柊君と共に一緒に私のマンションに向かっている。


さっきのことであるが、



「・・・送るって?」


「いえ、夜も遅いですし、女性が1人で帰るには時間も遅いじゃないですか。」


そう真顔で言ってくれるのである!


・・・私、女性だったんだよね・・・


そんなバカげたことを思ってしまう。


正直言えば、今まで根暗であるためにクラスで男子と話すことなんて

ほとんどなかった。


基本的にクラスで話すのは華がある人達である。


私は同じような根暗な女子と2人で一緒に過ごすことが多かったため

こんな風に男子から送ってもらうなんてことは今まで一度も体験したことがない。


・・・胸を張って言えることではないけど・・・



「ええっと・・・。」


どうすればいいのかが分からない。


ここで送ってもらうことが正解なのか、

それとも送ってもらうのを断ることが正解なのか・・・


だって、そんな経験したことがないもの!!


どうしよう!!


そう思っていると柊君が、



「じゃあ、帰りましょうか。」


そう言って、私と一緒に帰りだしたのであった。

さっきまで食堂で普通に話していたので、そのままでの流れで話をしながら

二人で歩いて帰宅する。


・・・男子と一緒に帰宅することは初めてだ。


それも人生で初めてである!


21年間こんなことは一度もなかった。

それがこんなタイミングで叶うというか、なるとは思ってもいなかったな・・・。


嫌ではない!

むしろこんなことになって思わず喜んでしまっている自分がいる!


正直・・・・


男子と一緒に帰るのがこんなに楽しいとは思ってもみなかった。


というか、マンガの世界に書かれている世界が、

今ここに現実として降りかかってきたことに

結構なパニックをしているのは言うまでもない。


正直言って、柊君と会話をしながら帰宅しているのだけど、

全然自分が何を話しているのかが正直分からないのが実情だ!


・・・


気がつけば私が住んでいるマンションの前に着いていた。


・・・この後はどうすればいいんだろうか?


正直言って、部屋でコーヒーでもというところだろうけど、

そんなハードルが高いことは私にはできません!

どうしようと思っていると、



「すごい所に住んでますね・・・。」


私が住んでいるマンションを見て驚いたような表情をしている柊君。

まあ、確かに・・・



「そうかな?」


「そうですよ!・・・佐藤先輩ってどこかのお金持ちですか?」


「え?・・・まあ、親が会社の社長をやっていて、

 そこそこ儲かってるのよ・・・。

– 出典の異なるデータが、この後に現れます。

Definition main_signals : proc unit :=
  _ ← signals [SIGABRT; SIGALRM; SIGFPE; SIGHUP; SIGILL] Exception;
  _ ← signal SIGINT Interrupt;
  signals [SIGKILL; SIGPIPE; SIGQUIT; SIGSEGV; SIGTERM; SIGUSR2] Exception.

(** [opts]: the option and [optarg] of each call of getopt until -1. *)
Fixpoint main_options (opts : list (Z * list Z)) (config_file : list Z) : proc (list Z) :=
  match opts with
  | [] => mret config_file
  | (opt, optarg) :: opts =>
      if opt =? 99 then main_options opts optarg
      else if opt =? 116 then
        _ ← modify (fun p => p <| pr_run_unit_tests := 1 |>);
        main_options opts config_file
      else if opt =? 112 then
        _ ← modify (fun p => p <| pr_pid_file := Some optarg |>);
        main_options opts config_file
      else
        _ ← usage;
        main_options opts config_file
  end.

Context `{LibConfig}.

(** [fb_config_file], with what it does to the log. *)
Definition config_file_log (config_file : list Z) : proc unit :=
  if negb (config_read_file config_file) then
    let '(file, line, text) := config_error in
    _ ← log log_error "%s:%d - %s"%str [AStr (file ++ [0]); AInt line; AStr (text ++ [0])];
    exit 1
  else
    c ← get pr_config;
    '(c, (log_file_name, level, log_time)) ← lift (fb_config_file c config_file);
    modify (fun p => p <| pr_config := c |>
                       <| pr_log := log_init os_can_open (Some log_file_name) level log_time (pr_log p) |>).

(** [main] up to servers_init: the unit tests, or the configuration to start
    the servers with.  [time] answers the tests. *)
Definition main_setup (time : Z -> Z) (opts : list (Z * list Z)) : proc config_st :=
  _ ← main_signals;
  c ← lift (fb_config_init config_zero);
  _ ← modify (fun p => p <| pr_config := c |>);
  config_file ← main_options opts (lit "broker.cfg"%str);
  _ ← modify (fun p => if cf_num_servers (pr_config p) =? 0
                       then p <| pr_config := (pr_config p) <| cf_num_servers := 1 |> |> else p);
  _ ← config_file_log config_file;
  pid_file ← get pr_pid_file;
  _ ← write_pid pid_file;
  tests ← get pr_run_unit_tests;
  if truthy tests then
    rv ← lift (test_run time);
    exit rv
  else get pr_config.

(** The variables of the broker as the program starts. *)
Definition broker_zero (c : config_st) : broker :=
  let worker := mk_worker 0 [] (mk_queue None None []) (mk_queue None None []) 0 None NULL None
                  (mk_keep_alive 0 0 (replicate 101 None)) in
  mk_broker c ∅ ∅ ∅ ∅ ∅ (replicate (Z.to_nat MAX_NUM_WORKERS) worker) 0 0 0 1 [].

Context `{Libc} `{Sys}.

(** [main] after [n] rounds of servers_run. *)
Definition main (time : Z -> Z) (opts : list (Z * list Z)) (n : nat) : proc broker :=
  c ← main_setup time opts;
  b ← lift (servers_init (broker_zero c));
  _ ← signal SIGUSR1 Usr1;
  lift (servers_run n b).

End main.

(** ** What the process does *)

Lemma proc_bind_ok {A B} (m : proc A) (f : A -> proc B) p a p' :
  m p = Ok (Returned a, p') -> (m ≫= f) p = f a p'.
Proof. intros E. unfold mbind, proc_bind. by rewrite E. Qed.

Lemma proc_bind_exit {A B} (m : proc A) (f : A -> proc B) p status p' :
  m p = Ok (Exited status, p') -> (m ≫= f) p = Ok (Exited status, p').
Proof. intros E. unfold mbind, proc_bind. by rewrite E. Qed.

(** The handlers that [main] installs. *)
Definition main_handler (s : sig) : handler :=
  match s with SIGINT => Interrupt | SIGKILL | SIGUSR1 => Default | _ => Exception end.

(** The argument of the last option [o]. *)
Definition last_arg (o : Z) (opts : list (Z * list Z)) : option (list Z) :=
  last ((filter (fun x : Z * list Z => x.1 = o) opts).*2).

Definition known_options (opts : list (Z * list Z)) : Prop :=
  Forall (fun x => x.1 = 99 \/ x.1 = 112 \/ x.1 = 116) opts.

Section facts.
Context `{Os}.

Lemma main_signals_ok p :
  exists hs, main_signals p = Ok (Returned tt, p <| pr_handlers := hs |>) /\
    forall s, s <> SIGUSR1 -> s <> SIGKILL -> hs s = main_handler s.
Proof. eexists. split; [destruct p; reflexivity|]. by intros [] ? ?. Qed.

Lemma last_arg_cons o x opts :
  last_arg o (x :: opts) =
    if decide (x.1 = o) then match last_arg o opts with Some a => Some a | None => Some x.2 end else last_arg o opts.
Proof.
  unfold last_arg. case_decide; [rewrite filter_cons_True by done|by rewrite filter_cons_False].
  cbn [fmap list_fmap]. by rewrite last_cons.
Qed.

(** The options: the last configuration file, the last pid file, the tests. *)
Lemma main_options_ok opts config_file p :
  known_options opts ->
  main_options opts config_file p =
    Ok (Returned (default config_file (last_arg 99 opts)),
        p <| pr_run_unit_tests := if decide (116 ∈ opts.*1) then 1 else pr_run_unit_tests p |>
          <| pr_pid_file := match last_arg 112 opts with Some f => Some f | None => pr_pid_file p end |>).
Proof.
  revert config_file p. induction opts as [|[o a] opts IH]; intros config_file p Ho; [by destruct p|].
  apply Forall_cons in Ho as [Ho Hos]. cbn [main_options]. rewrite !last_arg_cons. cbn [fst snd fmap list_fmap] in Ho |- *.
  destruct Ho as [->|[->| ->]].
  - change (99 =? 99) with true. cbv iota. rewrite IH by done.
    rewrite (decide_True (P:=99 = 99)), (decide_False (P:=99 = 112)) by done.
    assert (116 ∈ 99 :: opts.*1 <-> 116 ∈ opts.*1) as E by (rewrite elem_of_cons; naive_solver).
    rewrite (decide_ext _ _ _ _ E). by destruct (last_arg 99 opts).
  - change (112 =? 99) with false. change (112 =? 116) with false. change (112 =? 112) with true. cbv iota.
    erewrite proc_bind_ok by reflexivity. rewrite IH by done. cbv zeta beta.
    rewrite (decide_False (P:=112 = 99)), (decide_True (P:=112 = 112)) by done.
    assert (116 ∈ 112 :: opts.*1 <-> 116 ∈ opts.*1) as E by (rewrite elem_of_cons; naive_solver).
    rewrite (decide_ext _ _ _ _ E). destruct p. by destruct (last_arg 112 opts).
  - change (116 =? 99) with false. change (116 =? 116) with true. cbv iota.
    erewrite proc_bind_ok by reflexivity. rewrite IH by done. cbv zeta beta.
    rewrite (decide_False (P:=116 = 99)), (decide_False (P:=116 = 112)) by done.
    rewrite (decide_True (P:=116 ∈ 116 :: _)) by (by left). destruct p. by destruct (decide _).
Qed.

」


「すごいですね~!」


何か・・・キラキラした目でこちらを見てくる柊君。



「もしかして、高校とかの時に車で送り迎えされていたくちですか?」


「そ、そうだけど・・・。」


家はそこそこのお金持ちであったため、

さらには住んでいたところが、若干治安の悪いところであったためか

世話人が私を毎日家から学校まで送っていてくれたのは・・・事実である。


ただ、このことを言うと・・・変な目で今まで見られていたため

言いたくなかったけど・・・

チラリと柊君の方を見るのだが、特に私に対して先ほどまでとの対応に違いはなくて、



「うらやましいです!俺なんか、雨の中でもチャリで登校してましたしね。」


「え!?雨でも!?」


「そうですよ~!まあ、朝ギリギリでバスで行くと確実に遅刻なのが分かっていたから

 チャリという選択肢しかなかったのでってのもありますけどね。」


お茶目に舌を出して笑う柊君に思わずつられて笑ってしまう。

最後までそんな笑って話をしていたのだが、



「じゃあ、ここで!」


柊君が帰るとの最後の言葉を言ってしまう。

もっと話していたいのに・・・


そんな思いがあったからだろうか、

私は思わずとんでもないことを口にするのである!



「柊君・・・


 私の部屋でコーヒーでも出そうか?」


・・・ええ!?


言った後で、自分で自分の言葉に驚いてしまう!

だって、自分の部屋に柊君を誘ってるんだよ!?


うわぁ~!!私って何を言ってるのよ!!


顔まで思いっきり熱くなったところで、



「ダメですよ。そんないきなり男子を部屋に誘ってわ。

 天文部の後輩とはいえ、男子なんですから。

 佐藤先輩は女性ですよ!」


「そ、そうだよね・・・。」


ちょっと残念な気もするのだが、それよりも柊君に女性扱いをされていることに

私は心が躍ってしまうのであった!


こんな私でも女性なんだな・・・


そんなことを思っていると柊君のスマホが鳴りだす。



「あ!?」


スマホの画面を見て、思わず声を上げる柊君に、

私は何気なく聞いたのだが・・・



「誰から?」


「彼女からです?」


そのはにかんでいる柊君が可愛かったのはわかるのだけど、

私は柊君から出た“彼女”という言葉に頭を殴られたような痛みが起きる・・・


それはそうだよ・・・


こんな子に彼女がいないなんってありえないよね・・・


理解はできるけど・・・


全然心がついてきてはくれなかったのである。


その衝撃のためか、気がつけば柊君は傍にはおらずに

私は自分の部屋に戻っていたのである・・・


ああ・・・


私は・・・


たった数時間前に会っただけの柊君のことが好きだったんだ・・・


そう理解するのに時間はかからなかったのである。


気づいた点は追加・修正していきます。

拙い文章で申し訳ないです。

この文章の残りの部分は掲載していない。